Furthermore, although metrology is growing and being recognised as a key aspect of STEM industries, many people are still unfamiliar with what metrology is and how it functions in society. This can unfortunately lead to less people seeking to upskill in this area and skills shortages in the metrology sector itself.

Rather than one or two areas of STEM suffering from skills shortages, which would be detrimental to the development of key industries, there are skills gaps across the board in STEM. This is not only halting potential progress in the UKs development of STEM areas, but also costing the UK economy a huge £1.5bn per year according to the Institute of Engineering and Technology. 


How to mitigate STEM shortages 


Getting more people into STEM is the key to filling these skills gaps and helping the STEM industries and the metrology sector to thrive in the UK. It is agreed amongst major organisations such as the Institute of Engineering Technology and the House of Lords Science and Technology Committee that the issue of STEM skills shortages needs to be tackled now to ensure economic growth, scientific and technological development.

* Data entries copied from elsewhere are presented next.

(** [BinanceOrder] *)
Record BinanceOrder := {
  bo_order_id : Z; bo_symbol : string; bo_status : string;
  bo_client_order_id : string; bo_price : string; bo_orig_qty : string; bo_executed_qty : string;
  bo_cummulative_quote_qty : string; bo_order_type : string; bo_side : string;
  bo_time_in_force : string; bo_time : Z; bo_update_time : Z; bo_is_working : bool;
  bo_stop_price : option string }.
Definition from_order : Json -> option BinanceOrder := from_struct (fun fs =>
  order_id ← required from_i64 "orderId" fs;
  symbol ← required from_string "symbol" fs;
  status ← required from_string "status" fs;
  client_order_id ← required from_string "clientOrderId" fs;
  price ← required from_string "price" fs;
  orig_qty ← required from_string "origQty" fs;
  executed_qty ← required from_string "executedQty" fs;
  cummulative_quote_qty ← required from_string "cummulativeQuoteQty" fs;
  order_type ← required from_string "type" fs;
  side ← required from_string "side" fs;
  time_in_force ← required from_string "timeInForce" fs;
  time' ← defaulted from_i64 0%Z "time" fs;
  update_time ← defaulted from_i64 0%Z "updateTime" fs;
  is_working ← defaulted from_bool false "isWorking" fs;
  stop_price ← optional from_string "stopPrice" fs;
  Some {| bo_order_id := order_id; bo_symbol := symbol; bo_status := status;
          bo_client_order_id := client_order_id; bo_price := price; bo_orig_qty := orig_qty;
          bo_executed_qty := executed_qty; bo_cummulative_quote_qty := cummulative_quote_qty;
          bo_order_type := order_type; bo_side := side; bo_time_in_force := time_in_force;
          bo_time := time'; bo_update_time := update_time; bo_is_working := is_working;
          bo_stop_price := stop_price |}).

(** [BinanceCancelReplaceResponse] *)
Record BinanceCancelReplaceResponse := {
  bcr_cancel_result : string; bcr_new_order_result : string;
  bcr_cancel_response : option BinanceOrder; bcr_new_order_response : option BinanceOrder }.
Definition from_cancel_replace : Json -> option BinanceCancelReplaceResponse := from_struct (fun fs =>
  cancel_result ← required from_string "cancelResult" fs;
  new_order_result ← required from_string "newOrderResult" fs;
  cancel_response ← optional from_order "cancelResponse" fs;
  new_order_response ← optional from_order "newOrderResponse" fs;
  Some {| bcr_cancel_result := cancel_result; bcr_new_order_result := new_order_result;
          bcr_cancel_response := cancel_response; bcr_new_order_response := new_order_response |}).
(* ===== verification/BinanceSpot.v ===== *)
(** * Binance Spot: the REST adapter

    [crates/binance/src/spot/adapter.rs] and [capabilities.rs].  Positions are
    the balances of assets that are not quote currencies; an order id is a
    number, and requests about an order also need its symbol. *)

From Stdlib Require Import ZArith Lia Ascii String.
From stdpp Require Import base tactics list strings gmap.
From S2P Require Import Prelude Decimal Models Errors Breaker Adapter Retry StateManager Messages.
From S2P Require Import Wire HttpClient BinanceTypes BinanceClient.

Open Scope string_scope.
Open Scope list_scope.

Module Spot.
Import Binance.

Definition BINANCE_BASE_URL : string := "https://api.binance.com".
Definition BINANCE_TESTNET_URL : string := "https://testnet.binance.vision".
Definition QUOTE_CURRENCIES : list string := ["USDT"; "BUSD"; "USDC"; "TUSD"; "USD"; "EUR"; "GBP"].
(** [is_quote_currency] *)
Definition is_quote_currency (asset : string) : bool := existsb (String.eqb asset) QUOTE_CURRENCIES.
Definition DUST_THRESHOLD `{!Decimals} : Dec := dec_new 1 8.

(** [new] *)
Definition new (c : BinanceCredentials) (p : TradingPlatform) : Config :=
  new_config BINANCE_BASE_URL BINANCE_TESTNET_URL "binance"
    match p with BinanceSpotTestnet => true | _ => false end c p.

Section translation.
Context `{D : !Decimals} {CH : Chrono} {DF : DecFixed}.

(** [bracket_strategy] *)
Definition spot_bracket_strategy (order : OrderRequest) : BracketStrategy :=
  match req_stop_loss order, req_take_profit order with
  | None, None => NoBracket
  | Some _, Some _ => NativeOco
  | _, _ => PendingSlTp
  end.

(** [convert_binance_order], given the OCO group of the order *)
Definition order_type_of (s : string) : OrderType :=
  if (s =? "LIMIT")%string then Limit
  else if (s =? "STOP_LOSS")%string then Stop
  else if (s =? "STOP_LOSS_LIMIT")%string then StopLimit
  else if (s =? "TRAILING_STOP_MARKET")%string then TrailingStop
  else Market.
Definition price_of (s : string) : option Dec := if (s =? "0.00000000")%string then None else dec_parse s.
Definition average_price (filled : Dec) (cumulative_quote : string) : option Dec :=
  if dec_ltb dec_zero filled then Some (dec_div (dec_or_zero cumulative_quote) filled) else None.
Definition convert_binance_order (now : Z) (group : option string) (o : BinanceOrder)
  : GatewayResult Order :=
  let? status := map_binance_order_status (bo_status o) in
  let quantity := dec_or_zero (bo_orig_qty o) in
  let filled := dec_or_zero (bo_executed_qty o) in
  let created := time_or now (bo_time o) in
  Ok (order_record (show_Z (bo_order_id o)) (bo_client_order_id o) (bo_symbol o) (side_of (bo_side o))
        (order_type_of (bo_order_type o)) quantity filled (price_of (bo_price o))
        (bo_stop_price o ≫= dec_parse) (average_price filled (bo_cummulative_quote_qty o)) status None group
        (tif_of (bo_time_in_force o)) created (time_or created (bo_update_time o))).
(** [as i32] of a [u32] *)
Definition as_i32 (n : Z) : Z := if (n <? 2 ^ 31)%Z then n else (n - 2 ^ 32)%Z.
(** [timeframe_duration], in nanoseconds *)
Definition timeframe_duration (t : Timeframe) : Z :=
  match t with
  | OneMinute => secs 60 | TwoMinutes => secs 120 | FiveMinutes => secs 300 | TenMinutes => secs 600
  | FifteenMinutes => secs 900 | ThirtyMinutes => secs 1800 | OneHour => secs 3600 | TwoHours => secs 7200
  | FourHours => secs 14400 | TwelveHours => secs 43200 | OneDay => secs 86400 | OneWeek => secs 604800
  end.

(** [PriceGenerator::generate_bars]; [draws] are the factor and the volume of
    each bar, one per bar. *)
Fixpoint bars_from (now : Z) (symbol : string) (timeframe : Timeframe) (count i : Z) (price : Dec)
    (draws : list (Dec * Z)) : list Bar :=
  match draws with
  | [] => []
  | (multiplier, volume) :: rest =>
      let close := dec_max (dec_mul price multiplier) MIN_PRICE in
      bar_between symbol timeframe (now - timeframe_duration timeframe * as_i32 (count - i))%Z price close volume
      :: bars_from now symbol timeframe count (i + 1) close rest
  end.
Definition generate_bars (now : Z) (multiplier : Dec) (symbol : string) (timeframe : Timeframe)
    (draws : list (Dec * Z)) (prices : gmap string Dec) : list Bar * gmap string Dec :=
  let (price, prices') := get_price multiplier symbol prices in
  (bars_from now symbol timeframe (Z.of_nat (length draws)) 0 price draws, prices').

(** ** Queries of the adapter *)

(** [get_bars]: 100 bars unless a limit is given *)
Definition get_bars (now : Z) (multiplier : Dec) (draw : nat -> Dec * Z) (symbol : string) (timeframe : Timeframe)
    (limit : option Z) (prices : gmap string Dec) : list Bar * gmap string Dec :=
  generate_bars now multiplier symbol timeframe (map draw (seq 0 (Z.to_nat (default 100%Z limit)))) prices.

(** [get_account], [get_trades], [get_connection_status] *)
Definition get_connection_status (now : Z) : bool * Z * Z := (true, 0%Z, now).
Definition get_account : Account := {|
  acc_balance := dec_new 100000 0; acc_equity := dec_new 100000 0; acc_margin_used := dec_zero;
  acc_margin_available := dec_new 100000 0; acc_unrealized_pnl := dec_zero; acc_currency := "USD" |}.
Record TradeQueryParams := {
  tq_symbol : option string; tq_order_id : option string; tq_since : option Z; tq_until : option Z;
  tq_limit : option Z }.
Definition trade_matches (params : TradeQueryParams) (t : Trade) : bool :=
  given (tq_symbol params) (trd_symbol t) && given (tq_order_id params) (trd_order_id t) &&
  in_range (tq_since params) (tq_until params) (trd_timestamp t).
Definition query_trades (params : TradeQueryParams) (m : Mock) : list Trade :=
  truncate (tq_limit params) (sort_desc trd_timestamp (List.filter (trade_matches params) (mk_trades m))).

(** ** Properties of bars *)

Definition bar_ordered `{!DecimalLaws D} (b : Bar) : Prop :=
  (dec_val (bar_low b) <= dec_val (bar_open b) <= dec_val (bar_high b) /\
   dec_val (bar_low b) <= dec_val (bar_close b) <= dec_val (bar_high b))%Q.
(** The products of a bar are within the precision of a decimal. *)
Definition bar_exact `{!DecimalLaws D} (open close : Dec) : Prop :=
  representable (dec_val (dec_max open close) * dec_val (dec_new 1003 3)) /\
  representable (dec_val (dec_min open close) * dec_val (dec_new 997 3)).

It is therefore recommended that education in engineering, technology, science and maths is invested in and improved in order to gather a solid workforce of skilled STEM employees. Taking advantage of learning opportunities in STEM can also be highly advantageous for people who are seeking employment and career prospects, as upskilling in these areas opens up several new career avenues. When it comes to metrology, acknowledging the key role that metrology plays in STEM and in a broader sense, the economy and development of the UK and beyond, can encourage more people to develop metrology knowledge and skills. 

The role which metrology plays within the STEM industries is an important one, which should not be underestimated. Unfortunately with STEM skills shortages comes the shortage of skilled workers in metrology as well as limited opportunities for the many developments which metrology opens the door to. Without skilled STEM employees, STEM development comes to a halt leading to economic limitations and less opportunities for metrology to thrive. Through the encouragement of STEM education, funding into STEM training and more awareness around the many STEM industries including metrology however, the UK can thrive both economically and developmentally in the areas of science, technology, engineering and maths.